= Paul Nelson (composer) =

Paul Nelson (né Paul Eugene Nelson; 26 January 1929 Phoenix, Arizona – 11 April 2008 Providence, Rhode Island) was an American musician and composer. His compositions—in all genres except opera—have been performed on four continents.

== Growing up ==
Paul Nelson was born in Phoenix, Arizona on January 26, 1929. He attended public elementary school there, and graduated in 1947 as salutatorian from Phoenix Union High School.

== Career ==
After high school, Nelson studied music, first at Phoenix College, then at Arizona State University in Tempe in the late 1940s. By 1948, he had composed and arranged works for dance bands, including the Earle Spencer Orchestra, the Los Angeles City College Band.

Nelson served three years, from October 5, 1950, to October 4, 1953, in the U.S. Army, which included an assignment from October 1950 to June 1951 playing in an Army band and teaching the Band Training Unit at Fort Ord, California. From July 1951 to October 1953, Nelson was a staff arranger for the U.S. Military Academy at West Point. During his last year at West Point, he also was Choir Director at the West Point Post Chapel and played piano in one of Post dance bands.

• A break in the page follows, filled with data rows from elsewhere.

(** * hexmachina: the frame field and its singular graph

    A shallow embedding of [framefield.py]: the field initializer
    ([init_framefield]), the one-ring builder ([compute_onerings]) and the
    matcher and singularity classifier ([singular_graph]).

    Conventions of the embedding.
    - Python exceptions are values of [exn]; a computation that may raise
      lives in [result].
    - Sequences are lists indexed with Python's rules ([py_get]): a negative
      index counts from the end, anything out of range raises [IndexError].
    - Dictionaries are [gmap]s; a dictionary used only for membership tests
      is the [gset] of its keys.
    - The vectors of the frames the matcher reads are float64 arrays: three
      binary64 numbers, Rocq's primitive [float]s, and the scores are
      computed on them with binary64 operations, each one rounded.
    - The symmetry elements, and the accumulator the classifier multiplies
      from them, have the entries 0, 1 and -1, which binary64 holds and
      multiplies without rounding: they are integer matrices ([mat]).
    - Curvatures are exact rationals. *)

From Stdlib Require Import Floats.
From Stdlib Require Import ZArith QArith Qabs Qminmax Qreals Lia Lqa Permutation Reals.
From stdpp Require Import base option list gmap.

Local Open Scope Z_scope.

(** ** Exceptions *)

Inductive exn : Set :=
| IndexError
| KeyError
| ValueError
| LinAlgError
| OutOfFuel.  (* not a Python exception: a [while] loop cut off by the model *)

Inductive result (A : Type) : Type :=
| Ok (a : A)
| Raise (e : exn).
Arguments Ok {A} a.
Arguments Raise {A} e.

#[global] Instance result_ret : MRet result := fun A a => Ok a.
#[global] Instance result_bind : MBind result := fun A B f m =>
  match m with
  | Ok a => f a
  | Raise e => Raise e
  end.
(** * LifeSOSpy_MQTT: the Translator between the LifeSOS panel driver and MQTT

    A shallow embedding of [lifesospy_mqtt/translator.py].  The [Translator]
    object is a record of mutable fields threaded through a state-and-exception
    monad; the asyncio loop is the part of that state which holds the tasks
    created with [create_task] and the timers scheduled with [call_later]. *)

From Stdlib Require Import ZArith NArith String Ascii List Bool Lia.
From Stdlib.Strings Require Import Byte.
From stdpp Require Import base option gmap strings list.

Local Open Scope string_scope.
Local Open Scope list_scope.
Local Open Scope Z_scope.

(** ** Python values and exceptions *)

(** [lifesospy_mqtt.enums.OnOff].
    Modelled from the spec: the module [lifesospy_mqtt/enums.py] is not among
    the sources; the spec gives the two members, their payload text
    (on / off) and their correspondence with booleans. *)
Inductive OnOff : Type := Off | On.

(** [lifesospy_mqtt.enums.OpenClosed].
    Modelled from the spec: same missing module; the spec gives the payload
    text (open / closed) and that a true is-closed flag reads closed. *)
Inductive OpenClosed : Type := Open | Closed.

(** [lifesospy.enums.DeviceEventCode]: the driver's enum.  Only [Trigger] is
    named by the translator; every other member is [OtherEventCode]. *)
Inductive DeviceEventCode : Type :=
| Trigger
| OtherEventCode (name : string).

(** [lifesospy.enums.BaseUnitState], with the members the translator names. *)
Inductive BaseUnitState : Type :=
| Disarm | Home | Away | Monitor | AwayExitDelay | AwayEntryDelay
| OtherBaseUnitState (name : string).

(** [lifesospy.enums.ContactIDEventQualifier] and [ContactIDEventCategory]. *)
Inductive EventQualifier : Type :=
| Event | Restore | OtherQualifier (name : string).

Inductive EventCategory : Type :=
| Alarm | OtherCategory (name : string).

(** [lifesospy.enums.DeviceType], with the members the translator names. *)
Inductive DeviceType : Type :=
| FloodDetector | FloodDetector2 | MedicalButton | AnalogSensor | AnalogSensor2
| SmokeDetector | PressureSensor | PressureSensor2 | CODetector | CO2Sensor
| CO2Sensor2 | GasDetector | DoorMagnet | VibrationSensor | PIRSensor
| GlassBreakDetector | HumidSensor | HumidSensor2 | TempSensor | TempSensor2
| LightSensor | LightDetector | ACCurrentMeter | ACCurrentMeter2
| ThreePhaseACMeter
| OtherDeviceType (name : string).

(** [lifesospy.enums.OperationMode] and [SwitchNumber] (an IntEnum, kept as
    its number). *)
Inductive OperationMode : Type :=
| ModeDisarm | ModeHome | ModeAway | ModeMonitor.

Definition SwitchNumber : Type := Z.

(** The values handed to [_publish] as [message] and received as property
    values ([Any] in the source). *)
#[warnings="-register-all"]
Inductive pyvalue : Type :=
| VNone
| VBool (b : bool)
| VInt (z : Z)
| VStr (s : string)
| VOnOff (o : OnOff)
| VOpenClosed (o : OpenClosed)
| VDeviceEventCode (c : DeviceEventCode)
| VBaseUnitState (s : BaseUnitState)
| VDeviceType (t : DeviceType)
| VContactIDEventCode (code : Z)
| VCategory (as_dict : list (string * pyvalue))
| VJson (obj : list (string * pyvalue)).

(** The exceptions the modelled code can raise. *)
Inductive exn : Type :=
| AttributeError
| KeyError
| TypeError
| NotImplementedError
| UnicodeDecodeError
| ParserError.

Inductive result (A : Type) : Type :=
| Ok (a : A)
| Raise (e : exn).
Arguments Ok {A} a.
Arguments Raise {A} e.

(** [str(x)] where the text is fixed by Python or by the spec. *)
Definition OnOff_str (o : OnOff) : string :=
  match o with On => "on" | Off => "off" end.

Definition OpenClosed_str (o : OpenClosed) : string :=
  match o with Open => "open" | Closed => "closed" end.

Definition bool_str (b : bool) : string :=
  if b then "True" else "False".

(** [OnOff.parse_value] and [OpenClosed.parse_value] on a boolean.
    Modelled from the spec: a boolean reads on/off, a true is-closed flag
    reads closed. *)
Definition OnOff_parse_value (value : bool) : OnOff :=
  if value then On else Off.

Definition OpenClosed_parse_value (value : bool) : OpenClosed :=
  if value then Closed else Open.

(** [OnOff.value], an IntEnum member's number.
    Modelled from the spec: on is the true state of a switch. *)
Definition OnOff_value (o : OnOff) : Z :=
  match o with Off => 0 | On => 1 end.

(** [bool(n)] of an int. *)
Definition bool_of_int (n : Z) : bool := negb (n =? 0).

(** Truth value of an optional string: [None] and the empty string are false. *)
Definition truthy_str (s : option string) : bool :=
  match s with
  | Some (String _ _) => true
  | _ => false
  end.

(** Truth value of an optional number. *)
Definition truthy_int (n : option Z) : bool :=
  match n with
  | Some z => bool_of_int z
  | None => false
  end.

(** ['{}'.format(x)] of an optional string. *)
Definition fmt_opt (s : option string) : string :=
  match s with Some t => t | None => "None" end.

(** ** Bytes to text: [bytes.decode()], strict UTF-8 *)

Definition byte_in (lo hi : N) (b : byte) : bool :=
  ((lo <=? Byte.to_N b) && (Byte.to_N b <=? hi))%N.

Definition utf8_cont (b : byte) : bool := byte_in 0x80 0xBF b.

(** Second byte of a three-byte sequence: no overlong forms, no surrogates. *)
Definition utf8_second3 (b0 b1 : byte) : bool :=
  if byte_in 0xE0 0xE0 b0 then byte_in 0xA0 0xBF b1
  else if byte_in 0xED 0xED b0 then byte_in 0x80 0x9F b1
  else utf8_cont b1.

(** Second byte of a four-byte sequence: no overlong forms, at most U+10FFFF. *)
Definition utf8_second4 (b0 b1 : byte) : bool :=
  if byte_in 0xF0 0xF0 b0 then byte_in 0x90 0xBF b1
  else if byte_in 0xF1 0xF3 b0 then utf8_cont b1
  else if byte_in 0xF4 0xF4 b0 then byte_in 0x80 0x8F b1
  else false.

Fixpoint utf8_valid (bs : list byte) : bool :=
  match bs with
  | [] => true
  | b0 :: r0 =>
    if byte_in 0x00 0x7F b0 then utf8_valid r0
    else
      match r0 with
      | [] => false
      | b1 :: r1 =>
        if byte_in 0xC2 0xDF b0 then utf8_cont b1 && utf8_valid r1
        else
          match r1 with
          | [] => false
          | b2 :: r2 =>
            if byte_in 0xE0 0xEF b0
            then utf8_second3 b0 b1 && utf8_cont b2 && utf8_valid r2
            else
              match r2 with
              | [] => false
              | b3 :: r3 =>
                utf8_second4 b0 b1 && utf8_cont b2 && utf8_cont b3
                && utf8_valid r3
              end
          end
      end
  end.

(** [data.decode()]: a Python [str] is kept as its UTF-8 bytes. *)
Definition decode (data : list byte) : result string :=
  if utf8_valid data then Ok (string_of_list_byte data)
  else Raise UnicodeDecodeError.

(** ** ['{:06x}'.format(n)] *)

Definition hex_digit (d : Z) : ascii :=
  match String.get (Z.to_nat d) "0123456789abcdef" with
  | Some c => c
  | None => "0"%char
  end.

Fixpoint hex_digits (fuel : nat) (n : Z) (acc : string) : string :=
  match fuel with
  | O => acc
  | S fuel' =>
    let acc' := String (hex_digit (n mod 16)) acc in
    if n / 16 =? 0 then acc' else hex_digits fuel' (n / 16) acc'
  end.

(** Lower-case hexadecimal digits of a natural number. *)
Definition hex (n : Z) : string :=
  hex_digits (S (Z.to_nat (Z.log2 n))) n "".

Fixpoint zeros (k : nat) : string :=
  match k with
  | O => ""
  | S k' => String "0"%char (zeros k')
  end.

(** Width 6, zero fill after the sign, lower-case hexadecimal. *)
Definition format_06x (n : Z) : string :=
  let digits := hex (Z.abs n) in
  let sign := if n <? 0 then "-" else "" in
  sign +:+ zeros (6 - String.length sign - String.length digits)%nat +:+ digits.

After serving in the Army, Nelson studied with Paul Hindemith at Colorado College and earned a Bachelor of Arts degree there.

From about 1954 to about 1956, Nelson taught theory and composition at the University of Louisville School of Music.

Nelson earned a Master of Arts in spring 1957 from Harvard, where he studied with Walter Piston and Randall Thompson. Harvard awarded Nelson with a John Knowles Paine Fellowship in Music for a year at the University of Vienna, where he studied music and foreign languages, commencing Fall 1957.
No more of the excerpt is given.